The Federal Government is contemplating an intervention to alleviate the adverse impact of the removal of fuel subsidies on Nigerians, as the Kenyan government has reinstated the petrol subsidy programme.
Sources close to the matter told The PUNCH in confidence that President Tinubu had promised to intervene if the need be.
The sources said crude oil prices had continued to rise in the international market, and the ex-depot price of petrol had equally risen to around N600 per litre.
“We must thank President Tinubu for removing fuel subsidies because the country would have been in big trouble by now.
“In view of the rising prices of crude oil, we can now see that the quantity of petrol they said we used to consume had dropped. At the same time, we can see that price of crude oil is increasing, meaning that Nigeria would have more money in addition to the money the country has saved from subsidy removal.
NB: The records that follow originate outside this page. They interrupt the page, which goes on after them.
(** X18: [endpointName] throws exactly when the HTTP-URL tag is truthy and
    either does not parse or comes without a string HTTP-METHOD tag; in
    every other case it returns a label. *)
Theorem endpointName_throws_iff (span : Span) :
  (exists e, endpointName URL_new span = Throw e) <->
  (exists reqUrl,
      getTag span HTTP_URL = Some reqUrl /\ truthy reqUrl = true
      /\ (URL_new reqUrl = None
          \/ forall m, getTag span HTTP_METHOD <> Some (VString m))).
Proof.
  unfold endpointName. split.
  - intros [e H].
    destruct (getTag span HTTP_URL) as [reqUrl|]; [| discriminate].
    destruct (truthy reqUrl) eqn:Ht; [| discriminate]. simpl in H.
    exists reqUrl. split; [reflexivity |]. split; [exact Ht |].
    destruct (URL_new reqUrl) as [url|]; [| now left].
    right. intros m Hm. rewrite Hm in H. discriminate.
  - intros (reqUrl & -> & -> & H). simpl.
    destruct (URL_new reqUrl) as [url|]; [| eauto].
    destruct H as [H | H]; [discriminate |].
    destruct (getTag span HTTP_METHOD) as [[m|n|b]|]; eauto.
    exfalso. now apply (H m).
Qed.

End Coverage.

(** ** Instances of the further properties *)

Lemma endpointName_label_chars_witness :
  endpointName sample_URL (httpSpan "http://127.0.0.1/a~b?c=d" 200 100) = Return "HTTP-GET-/a-b"
  /\ string_forallb allowed "HTTP-GET-/a-b" = true.
Proof.
  split; [reflexivity |].
  exact (endpointName_label_chars sample_URL
           (httpSpan "http://127.0.0.1/a~b?c=d" 200 100) "HTTP-GET-/a-b" eq_refl).
Defined.


Lemma endpointName_method_case_witness :
  let span := httpSpan "http://127.0.0.1/foo" 200 100 in
  let span' := span_of "http_request" 5
                 [(HTTP_URL, VString "http://127.0.0.1/foo"); (HTTP_METHOD, VString "get")] in
  endpointName sample_URL span' = endpointName sample_URL span.
Proof.
  intros span span'.
  apply (endpointName_method_case sample_URL span span' "GET").
  - reflexivity.
  - reflexivity.
  - reflexivity.
  - left. reflexivity.
Defined.


Lemma reportFinish_throw_frame_witness :
  let this := reportAll sample_URL (new_PrometheusReporter [])
                [httpSpan "http://127.0.0.1/foo" 200 100] in
  let span := httpSpan "no url" 200 100 in
  fst (reportFinish sample_URL this span) = Throw ERR_INVALID_URL
  /\ snd (reportFinish sample_URL this span) = this.
Proof.
  intros this span.
  split; [reflexivity |].
  exact (reportFinish_throw_frame sample_URL this span ERR_INVALID_URL eq_refl).
Defined.


Lemma reportFinish_operation_effect_witness :
  let this := reportAll sample_URL (new_PrometheusReporter [])
                [httpSpan "http://127.0.0.1/foo" 200 100] in
  let span := span_of "my-operation" 300 [(HTTP_METHOD, VString "GET")] in
  let result := reportFinish sample_URL this span in
  isHttpServerSpan span = false
  /\ count (histogramValue (snd result) METRICS_NAME_OPERATION ["my-operation"]) = 1
  /\ getSingleMetric (_registry (snd result)) METRICS_NAME_REQUESTS
     = getSingleMetric (_registry this) METRICS_NAME_REQUESTS
  /\ registry_names (snd result) = registry_names this.
Proof.
  intros this span result.
  split; [reflexivity |].
  destruct (reportFinish_operation_effect sample_URL []
              [httpSpan "http://127.0.0.1/foo" 200 100] span eq_refl eq_refl)
    as (_ & Hop & Hother & Hnames).
  split; [| split; [apply Hother; discriminate | exact Hnames]].
  unfold result, this. rewrite (Hop ["my-operation"]). reflexivity.
Defined.


Lemma reportFinish_http_frame_witness :
  let history := [span_of "my-operation" 300 []; httpSpan "http://127.0.0.1/foo" 200 100] in
  let this := reportAll sample_URL (new_PrometheusReporter []) history in
  let span := httpSpan "http://127.0.0.1/bar" 500 100 in
  let result := reportFinish sample_URL this span in
  endpointName sample_URL span = Return "HTTP-GET-/bar"
  /\ counterValue (snd result) METRICS_NAME_REQUESTS ["HTTP-GET-/foo"; "false"] = 1
  /\ histogramValue (snd result) METRICS_NAME_OPERATION ["my-operation"]
     = histogramValue this METRICS_NAME_OPERATION ["my-operation"].
Proof.
  intros history this span result.
  split; [reflexivity |].
  destruct (reportFinish_http_frame sample_URL [] history span "HTTP-GET-/bar"
              eq_refl eq_refl eq_refl) as (Hreq & _ & Hop).
  split; [| exact (Hop ["my-operation"])].
  destruct (Hreq ["HTTP-GET-/foo"; "false"] ltac:(discriminate)) as [H _].
  unfold result, this. rewrite H. reflexivity.
Defined.

Lemma http_requests_label_sets_witness :
  let spans := [httpSpan "http://127.0.0.1/foo" 404 100] in
  counterValue (reportAll sample_URL (new_PrometheusReporter []) spans)
    METRICS_NAME_HTTP_STATUS_CODES ["HTTP-GET-/foo"; "4xx"] <> 0
  /\ exists endpoint class,
       ["HTTP-GET-/foo"; "4xx"] = [endpoint; class]
       /\ string_forallb allowed endpoint = true
       /\ In class ["2xx"; "3xx"; "4xx"; "5xx"].
Proof.
  intros spans.
  assert (H : counterValue (reportAll sample_URL (new_PrometheusReporter []) spans)
                METRICS_NAME_HTTP_STATUS_CODES ["HTTP-GET-/foo"; "4xx"] <> 0)
    by (vm_compute; discriminate).
  split; [exact H |].
  exact (http_requests_label_sets sample_URL [] spans ["HTTP-GET-/foo"; "4xx"] H).
Defined.

Lemma requests_label_sets_witness :
  let spans := [httpSpan "http://127.0.0.1/foo" 404 100] in
  counterValue (reportAll sample_URL (new_PrometheusReporter []) spans)
    METRICS_NAME_REQUESTS ["HTTP-GET-/foo"; "false"] <> 0
  /\ exists endpoint err,
       ["HTTP-GET-/foo"; "false"] = [endpoint; err]
       /\ string_forallb allowed endpoint = true
       /\ (err = "true" \/ err = "false").
Proof.
  intros spans.
  assert (H : counterValue (reportAll sample_URL (new_PrometheusReporter []) spans)
                METRICS_NAME_REQUESTS ["HTTP-GET-/foo"; "false"] <> 0)
    by (vm_compute; discriminate).
  split; [exact H |].
  exact (requests_label_sets sample_URL [] spans ["HTTP-GET-/foo"; "false"] H).
Defined.

Lemma reportFinish_http_without_url_witness :
  let this := reportAll sample_URL (new_PrometheusReporter []) [] in
  let span := span_of "http_request" 100
                [(HTTP_STATUS_CODE, VNumber 200); (SPAN_KIND, VString SPAN_KIND_RPC_SERVER)] in
  let result := reportFinish sample_URL this span in
  isHttpServerSpan span = true
  /\ truthy_opt (getTag span HTTP_URL) = false
  /\ fst result = Return tt
  /\ counterValue (snd result) METRICS_NAME_REQUESTS ["other"; "false"]
     = counterValue this METRICS_NAME_REQUESTS ["other"; "false"] + 1.
Proof.
  intros this span result.
  split; [reflexivity |]. split; [reflexivity |].
  destruct (reportFinish_http_without_url sample_URL [] [] span eq_refl eq_refl eq_refl)
    as (H1 & H2 & _).
  split; [exact H1 | exact H2].
Defined.

Lemma reportFinish_method_not_a_string_witness :
  let this := new_PrometheusReporter [] in
  let span := span_of "http_request" 100
                [(HTTP_URL, VString "http://127.0.0.1/foo"); (HTTP_METHOD, VNumber 1);
                 (SPAN_KIND, VString SPAN_KIND_RPC_SERVER)] in
  isHttpServerSpan span = true
  /\ endpointName sample_URL span = Throw (TypeError_not_a_function "toUpperCase")
  /\ reportFinish sample_URL this span
     = (Throw (TypeError_not_a_function "toUpperCase"), this).
Proof.
  intros this span.
  split; [reflexivity |].
  destruct (reportFinish_method_not_a_string sample_URL this span
              (VString "http://127.0.0.1/foo") (VNumber 1)
              {| protocol := "http:"; pathname := "/foo" |}
              eq_refl eq_refl eq_refl eq_refl eq_refl) as (H1 & H2 & H3).
  split; [exact H1 |].
  specialize (H2 eq_refl). specialize (H3 eq_refl eq_refl).
  destruct (reportFinish sample_URL this span) as [c t]. simpl in *. now subst.
Defined.

(** ** Code units above ASCII *)

(** The sharp s in a method becomes "SS"; a letter whose upper-case form is
    not in the class becomes a dash. *)
Example endpointName_sharp_s :
  endpointName sample_URL
    (span_of "http_request" 100
       [(HTTP_URL, VString "http://127.0.0.1/foo");
        (HTTP_METHOD, VString (String "223"%char EmptyString))])
  = Return "HTTP-SS-/foo".
Proof. reflexivity. Qed.

Example endpointName_e_acute :
  endpointName sample_URL
    (span_of "http_request" 100
       [(HTTP_URL, VString "http://127.0.0.1/foo");
        (HTTP_METHOD, VString (String "233"%char "x"))])
  = Return "HTTP--X-/foo".
Proof. reflexivity. Qed.

(** A no-break space ahead of the digits of a status code is skipped. *)
Example status_after_no_break_space :
  let span := span_of "http_request" 100
                [(HTTP_URL, VString "http://127.0.0.1/foo"); (HTTP_METHOD, VString "GET");
                 (HTTP_STATUS_CODE, VString (String "160"%char "404"));
                 (SPAN_KIND, VString SPAN_KIND_RPC_SERVER)] in
  parseInt (getTag span HTTP_STATUS_CODE) = Some 404
  /\ counterValue (snd (reportFinish sample_URL (new_PrometheusReporter []) span))
       "http_requests" ["HTTP-GET-/foo"; "4xx"] = 1.
Proof. vm_compute. auto. Qed.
Then, since we have more money in the country, we have to pay as petrol prices keep rising.
“Ex-depot price is now between N590 and N600 per litre depending on the depot, and it will either go up or come down, depending on crude price and exchange rate,” one of the sources told The PUNCH.
According to the source, the President has said that there would be interventions if need be, “but we don’t know what kind of intervention it would be.”
“We believe they are watching as the situation arises and would know when to intervene,” the source assured.
The PUNCH findings come on the heels of a fresh report of the return of petrol subsidies in Kenya, barely a year after President William Ruto assumed office.
According to a report by a U.K. news medium, The Standard, quoting sources privy to discussions between the Energy and Petroleum Regulatory Authority, oil marketers and the Ministry of Energy, President Ruto had returned subsidies for just two months, August and September.
“In order to cushion consumers from the spike in pump prices as a consequence of the increased landed costs, the government has opted to stabilise pump prices for the August to September 2023 price cycle,” said Epra in a statement.
“Oil marketing companies will be compensated by the Petroleum Development Fund.”
Oil marketers were said to have been against the subsidy as it had generated over Sh45.8bn in unpaid debts to the sector.
The debt, which was carried over from the last administration, has seen the government float two bonds to meet its obligations with taxpayers set to incur an additional cost of 14.22 per cent in interest payments.